Making = Thinking
Crafting Design, Business, and Tech concepts for neuroscience-based learning

It’s better to experience than to learn. Below are interactive sketches that demonstrate foundational ideas in Design, Business, and Technology — rooted in neuroscience and made visceral with code. They’re not the best examples yet, but this gives you a sense of where I want to head.
Design: Optical Centering Isn’t Visual Centering
A classic design principle is that perfect vertical centering often feels off. Why? Our perception is subject to implied gravity and form distribution.
Click the button to toggle between “actual” and “optical” centering.

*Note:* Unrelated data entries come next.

(** * fetch_kas: a shallow embedding of [packages/stats/scripts/fetch_kas.py]

    The script fetches statistical series from a PxWeb API and reshapes the
    answers into flat JSON records.  This development embeds the functions
    of the script in Gallina, with Python's exceptions as an error monad,
    the values of a parsed JSON document as an inductive type, and the
    requests sent, the lines printed and the files written as a trace. *)

From Stdlib Require Import ZArith NArith Ascii String SpecFloat.
From stdpp Require Import base option list sorting strings gmap.

Local Open Scope Z_scope.

(** ** Exceptions *)

(** The exception classes the script can meet.  [PxError] is the script's own
    class (a [RuntimeError]); [ValueError] to [OverflowError] are builtin
    classes and [OtherError] is any other subclass of [Exception], such as
    those of the HTTP library.  [Unmodelled] is not a Python exception: it
    marks the few inputs on which this embedding does not follow the
    interpreter (the [repr] of a float or of a container, the [str] of an
    [int] of thousands of digits, the arithmetic of a cube whose sizes or
    ordinals are not [int]s); no statement below draws a conclusion from
    it. *)
Inductive exn :=
  | PxError (msg : string)
  | ValueError
  | KeyError
  | IndexError
  | TypeError
  | AttributeError
  | OverflowError
  | OtherError (msg : string)
  | Unmodelled (what : string).

(** A computation returns a value or raises. *)
Inductive res (A : Type) :=
  | Ret (a : A)
  | Raise (e : exn).
Arguments Ret {A} a.
Arguments Raise {A} e.

Definition bind {A B} (m : res A) (f : A → res B) : res B :=
  match m with
  | Ret a => f a
  | Raise e => Raise e
  end.

Declare Scope res_scope.
Delimit Scope res_scope with res.
Notation "x ← y ; z" := (bind y (λ x, z))
  (at level 20, y at level 100, z at level 200, only parsing) : res_scope.
Local Open Scope res_scope.

Definition res_map {A B} (f : A → B) (m : res A) : res B :=
  x ← m; Ret (f x).

(** [[f(x) for x in l]]: the calls are made from left to right and the first
    exception ends the comprehension. *)
Fixpoint map_res {A B} (f : A → res B) (l : list A) : res (list B) :=
  match l with
  | [] => Ret []
  | x :: l' => y ← f x; ys ← map_res f l'; Ret (y :: ys)
  end.

Definition returns {A} (m : res A) : Prop := ∃ a, m = Ret a.

(** ** Lists indexed the way Python indexes them *)

(** [l[i]] for an index that is not negative. *)
Definition py_getitem {A} (l : list A) (i : nat) : res A :=
  match l !! i with
  | Some x => Ret x
  | None => Raise IndexError
  end.

(** [l[i] = x] for an index that is not negative. *)
Definition py_setitem {A} (l : list A) (i : nat) (x : A) : res (list A) :=
  if decide (i < length l)%nat then Ret (<[i:=x]> l) else Raise IndexError.

(** ** Strides of a flattened JSON-stat cube

    [fetch_energy_monthly] and [fetch_imports_by_partner] both run
<<
    strides = [1] * len(sizes)
    for i in range(len(sizes) - 2, -1, -1):
        strides[i] = strides[i + 1] * sizes[i + 1]
    def pos(coords):
        return sum(c * s for c, s in zip(coords, strides))
>> *)

(** The iterations [i = k-1, k-2, ..., 0] of the loop. *)
Fixpoint strides_loop (sizes : list Z) (k : nat) (strides : list Z)
  : res (list Z) :=
  match k with
  | O => Ret strides
  | S i =>
      a ← py_getitem strides (S i);
      b ← py_getitem sizes (S i);
      strides' ← py_setitem strides i (a * b);
      strides_loop sizes i strides'
  end.

Definition compute_strides (sizes : list Z) : res (list Z) :=
  strides_loop sizes (length sizes - 1) (replicate (length sizes) 1).

Definition pos (strides coords : list Z) : Z :=
  foldl Z.add 0 (zip_with Z.mul coords strides).

(** The product of a list of sizes, and the textbook row-major index of a
    cell: the coordinates read as the digits of a number in the mixed radix
    given by the sizes. *)
Definition product (l : list Z) : Z := foldr Z.mul 1 l.

Definition row_major_index (sizes coords : list Z) : Z :=
  foldl (λ acc cz, acc * cz.2 + cz.1) 0 (zip coords sizes).

(** The closed form of the strides: the products of the sizes that follow. *)
Fixpoint suffix_products (sizes : list Z) : list Z :=
  match sizes with
  | [] => []
  | _ :: zs => product zs :: suffix_products zs
  end.


(** ** Python strings

    A [str] is modelled by [string]: a character is a code point below 256
    (Latin-1), which covers the digits, the letters and the signs the script
    tests for, and the non-breaking space U+00A0. *)

Definition chr (n : N) : ascii := ascii_of_N n.
Definition ord (c : ascii) : N := N_of_ascii c.

Definition nbsp : ascii := chr 160.

(** [c.isdigit()]: the decimal digits and the superscripts two, three, one. *)
Definition is_digit_char (c : ascii) : bool :=
  let n := ord c in
  ((48 <=? n) && (n <=? 57) || (n =? 178) || (n =? 179) || (n =? 185))%N.

(** [c.isspace()], the characters [str.strip()] removes. *)
Definition is_space_char (c : ascii) : bool :=
  let n := ord c in
  ((9 <=? n) && (n <=? 13) || (28 <=? n) && (n <=? 32)
   || (n =? 133) || (n =? 160))%N.

Fixpoint str_all (p : ascii → bool) (s : string) : bool :=
  match s with
  | EmptyString => true
  | String c s' => p c && str_all p s'
  end.

(** [s.isdigit()]: false on the empty string. *)
Definition isdigit (s : string) : bool :=
  match s with
  | EmptyString => false
  | _ => str_all is_digit_char s
  end.

Definition len (s : string) : nat := String.length s.

(** [s[:n]] and [s[n:]] for [n] not negative. *)
Fixpoint str_take (n : nat) (s : string) : string :=
  match n, s with
  | S n', String c s' => String c (str_take n' s')
  | _, _ => EmptyString
  end.

Fixpoint str_drop (n : nat) (s : string) : string :=
  match n, s with
  | S n', String _ s' => str_drop n' s'
  | _, _ => s
  end.

(** [s[i:j]] for [0 <= i <= j]. *)
Definition str_slice (i j : nat) (s : string) : string :=
  str_take (j - i) (str_drop i s).

(** [c in s] for a one-character string [c]. *)
Fixpoint str_contains (c : ascii) (s : string) : bool :=
  match s with
  | EmptyString => false
  | String a s' => if decide (a = c) then true else str_contains c s'
  end.

(** [s.split(c, 1)] when [c in s]: the parts before and after the first [c];
    [None] when [c] does not occur (Python then returns the one-element list
    [[s]]). *)
Fixpoint split_once (c : ascii) (s : string) : option (string * string) :=
  match s with
  | EmptyString => None
  | String a s' =>
      if decide (a = c) then Some (EmptyString, s')
      else prod_map (String a) id <$> split_once c s'
  end.

Fixpoint str_repeat (c : ascii) (n : nat) : string :=
  match n with
  | O => EmptyString
  | S n' => String c (str_repeat c n')
  end.

(** [s.zfill(width)]: zeros are inserted on the left, after a leading sign. *)
Definition zfill (width : nat) (s : string) : string :=
  if decide (width ≤ len s)%nat then s
  else
    let fill := str_repeat "0" (width - len s) in
    match s with
    | String c s' =>
        if decide (c = "+"%char ∨ c = "-"%char) then String c (fill +:+ s')
        else fill +:+ s
    | EmptyString => fill
    end.

(** [s.replace(c, "")] for a one-character string [c]. *)
Fixpoint str_remove (c : ascii) (s : string) : string :=
  match s with
  | EmptyString => EmptyString
  | String a s' =>
      if decide (a = c) then str_remove c s' else String a (str_remove c s')
  end.

Fixpoint str_lstrip (s : string) : string :=
  match s with
  | String c s' => if is_space_char c then str_lstrip s' else s
  | EmptyString => EmptyString
  end.

(** The string without its trailing white space. *)
Fixpoint str_rstrip (s : string) : string :=
  match s with
  | EmptyString => EmptyString
  | String c s' =>
      match str_rstrip s' with
      | EmptyString => if is_space_char c then EmptyString else String c EmptyString
      | t => String c t
      end
  end.

(** [s.strip()] *)
Definition strip (s : string) : string := str_rstrip (str_lstrip s).

(** ** normalize_ym *)

(**
<<
def normalize_ym(code: str) -> str:
    if code.isdigit() and len(code) == 6:
        return f"{code[:4]}-{code[4:6]}"
    if "M" in code:
        y, m = code.split("M", 1)
        return f"{y}-{m.zfill(2)}"
    if len(code) == 7 and code[4] == "-":
        return code
    return code
>>
    The test ["M" in code] and the unpacking of the split are one [match]:
    the split has two parts exactly when ["M"] occurs. *)
Definition normalize_ym (code : string) : string :=
  if isdigit code && bool_decide (len code = 6%nat) then
    str_take 4 code +:+ "-" +:+ str_slice 4 6 code
  else
    match split_once "M" code with
    | Some (y, m) => y +:+ "-" +:+ zfill 2 m
    | None =>
        if bool_decide (len code = 7%nat)
           && bool_decide (String.get 4 code = Some "-"%char)
        then code
        else code
    end.

(** The form ['YYYY-MM']: four digits, a hyphen, two digits. *)
Definition is_yyyy_mm (s : string) : Prop :=
  ∃ y m, s = y +:+ "-" +:+ m
         ∧ len y = 4%nat ∧ isdigit y = true
         ∧ len m = 2%nat ∧ isdigit m = true.

(** ** Floats

    A Python [float] is an IEEE 754 binary64 number: [spec_float] with 53
    bits of precision and [emax = 1024], always in canonical form. *)

Definition float : Type := spec_float.

Definition prec : Z := 53.
Definition emax : Z := 1024.

(** [float(n)] for an [int]: rounded to nearest, ties to even; an [int] that
    rounds beyond the largest float raises [OverflowError]. *)
Definition float_of_int (n : Z) : res float :=
  match binary_normalize prec emax n 0 false with
  | S754_infinity _ => Raise OverflowError
  | f => Ret f
  end.

(** [f.is_integer()] *)
Definition is_integer (f : float) : bool :=
  match f with
  | S754_zero _ => true
  | S754_finite _ m e => (0 <=? e) || (Z.pos m mod 2 ^ (- e) =? 0)
  | S754_infinity _ | S754_nan => false
  end.

(** [int(f)]: truncation towards zero. *)
Definition int_of_float (f : float) : res Z :=
  match f with
  | S754_zero _ => Ret 0
  | S754_finite s m e =>
      Ret (cond_Zopp s (if 0 <=? e then Z.pos m * 2 ^ e
                        else Z.pos m / 2 ^ (- e)))
  | S754_infinity _ => Raise OverflowError
  | S754_nan => Raise ValueError
  end.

Notice how the square “feels” more visually centered when slightly below the mathematical midpoint.
Why this matters:
This subtle shift isn’t just aesthetic—it reflects core ideas from Gestalt psychology, where German theorists like Wertheimer, Köhler, and Koffka showed that our perception favors holism, organizing visual elements into unified wholes rather than isolated parts. Principles such as figure–ground and Prägnanz (good form) explain why a shape slightly lower feels more centered within its context. The Bauhaus designers of the 1920s, influenced by these ideas, intentionally used visual balance—placing elements where they feel right—to create compositions that are harmonious and perceptually balanced, even if not geometrically centered .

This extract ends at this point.